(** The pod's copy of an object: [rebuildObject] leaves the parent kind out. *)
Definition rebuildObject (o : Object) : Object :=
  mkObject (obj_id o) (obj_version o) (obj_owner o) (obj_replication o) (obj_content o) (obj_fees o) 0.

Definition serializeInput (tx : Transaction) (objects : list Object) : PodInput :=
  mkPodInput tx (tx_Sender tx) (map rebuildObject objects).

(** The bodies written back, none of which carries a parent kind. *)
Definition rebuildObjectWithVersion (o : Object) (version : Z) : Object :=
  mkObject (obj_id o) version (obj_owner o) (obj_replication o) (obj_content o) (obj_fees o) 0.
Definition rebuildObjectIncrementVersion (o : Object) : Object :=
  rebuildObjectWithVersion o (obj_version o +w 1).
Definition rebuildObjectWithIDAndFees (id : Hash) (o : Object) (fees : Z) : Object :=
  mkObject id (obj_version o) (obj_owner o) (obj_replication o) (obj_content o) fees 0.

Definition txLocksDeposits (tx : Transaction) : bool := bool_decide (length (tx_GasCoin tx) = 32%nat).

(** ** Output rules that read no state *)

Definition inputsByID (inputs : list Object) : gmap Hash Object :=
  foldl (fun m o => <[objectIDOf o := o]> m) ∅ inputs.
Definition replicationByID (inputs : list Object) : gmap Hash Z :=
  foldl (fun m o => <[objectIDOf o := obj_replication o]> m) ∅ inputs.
....
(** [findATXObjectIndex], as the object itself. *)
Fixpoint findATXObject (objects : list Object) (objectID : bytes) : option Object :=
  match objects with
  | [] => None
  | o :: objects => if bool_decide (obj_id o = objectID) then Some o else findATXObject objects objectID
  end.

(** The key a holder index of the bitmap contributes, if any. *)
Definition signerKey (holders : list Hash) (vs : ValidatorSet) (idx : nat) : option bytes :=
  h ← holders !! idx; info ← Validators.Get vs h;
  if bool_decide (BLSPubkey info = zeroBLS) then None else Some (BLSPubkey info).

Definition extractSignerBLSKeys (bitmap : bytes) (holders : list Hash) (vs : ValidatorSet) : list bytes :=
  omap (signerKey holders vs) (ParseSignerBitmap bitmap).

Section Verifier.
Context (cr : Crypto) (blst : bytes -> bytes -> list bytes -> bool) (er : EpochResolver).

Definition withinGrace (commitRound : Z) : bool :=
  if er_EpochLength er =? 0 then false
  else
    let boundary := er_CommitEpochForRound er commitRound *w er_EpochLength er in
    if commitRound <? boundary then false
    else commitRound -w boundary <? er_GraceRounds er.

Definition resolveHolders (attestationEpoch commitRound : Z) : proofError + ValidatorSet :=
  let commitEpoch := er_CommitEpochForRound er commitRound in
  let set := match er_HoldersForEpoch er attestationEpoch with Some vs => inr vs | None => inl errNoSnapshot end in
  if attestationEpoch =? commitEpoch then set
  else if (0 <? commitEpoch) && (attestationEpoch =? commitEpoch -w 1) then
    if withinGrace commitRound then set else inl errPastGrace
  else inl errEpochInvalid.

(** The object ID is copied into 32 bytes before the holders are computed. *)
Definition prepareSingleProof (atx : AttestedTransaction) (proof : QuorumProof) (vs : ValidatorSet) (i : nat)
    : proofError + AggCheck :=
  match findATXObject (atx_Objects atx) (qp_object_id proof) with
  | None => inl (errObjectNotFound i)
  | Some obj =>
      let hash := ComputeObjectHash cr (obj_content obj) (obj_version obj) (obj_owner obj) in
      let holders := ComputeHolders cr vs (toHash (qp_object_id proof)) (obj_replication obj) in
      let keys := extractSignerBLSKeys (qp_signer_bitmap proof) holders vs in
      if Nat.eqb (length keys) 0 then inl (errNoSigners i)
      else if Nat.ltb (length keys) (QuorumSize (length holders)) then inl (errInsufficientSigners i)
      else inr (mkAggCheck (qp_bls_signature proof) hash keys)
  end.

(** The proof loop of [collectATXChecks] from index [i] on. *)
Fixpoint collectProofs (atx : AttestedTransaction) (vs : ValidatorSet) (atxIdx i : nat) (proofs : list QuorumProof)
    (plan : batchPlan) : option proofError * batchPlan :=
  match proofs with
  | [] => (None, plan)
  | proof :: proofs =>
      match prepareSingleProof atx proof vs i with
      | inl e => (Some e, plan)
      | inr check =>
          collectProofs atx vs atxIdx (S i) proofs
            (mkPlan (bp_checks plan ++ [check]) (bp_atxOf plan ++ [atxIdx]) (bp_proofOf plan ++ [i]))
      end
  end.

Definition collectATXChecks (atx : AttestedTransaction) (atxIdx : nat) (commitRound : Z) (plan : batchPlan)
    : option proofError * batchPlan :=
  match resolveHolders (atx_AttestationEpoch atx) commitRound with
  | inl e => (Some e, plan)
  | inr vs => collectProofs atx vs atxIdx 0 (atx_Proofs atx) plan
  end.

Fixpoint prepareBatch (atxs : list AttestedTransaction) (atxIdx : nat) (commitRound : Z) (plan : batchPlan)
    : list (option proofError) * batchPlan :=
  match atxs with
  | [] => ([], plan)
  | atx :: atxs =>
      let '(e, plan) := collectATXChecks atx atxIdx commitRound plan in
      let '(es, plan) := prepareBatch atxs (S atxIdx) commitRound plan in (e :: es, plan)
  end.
....
Reproduce only the lines above spanning from the line containing "(** The pod's" through the line containing "mkObject (obj_id o) version", word for word.

=== Written solution ===
(** The pod's copy of an object: [rebuildObject] leaves the parent kind out. *)
Definition rebuildObject (o : Object) : Object :=
  mkObject (obj_id o) (obj_version o) (obj_owner o) (obj_replication o) (obj_content o) (obj_fees o) 0.

Definition serializeInput (tx : Transaction) (objects : list Object) : PodInput :=
  mkPodInput tx (tx_Sender tx) (map rebuildObject objects).

(** The bodies written back, none of which carries a parent kind. *)
Definition rebuildObjectWithVersion (o : Object) (version : Z) : Object :=
  mkObject (obj_id o) version (obj_owner o) (obj_replication o) (obj_content o) (obj_fees o) 0.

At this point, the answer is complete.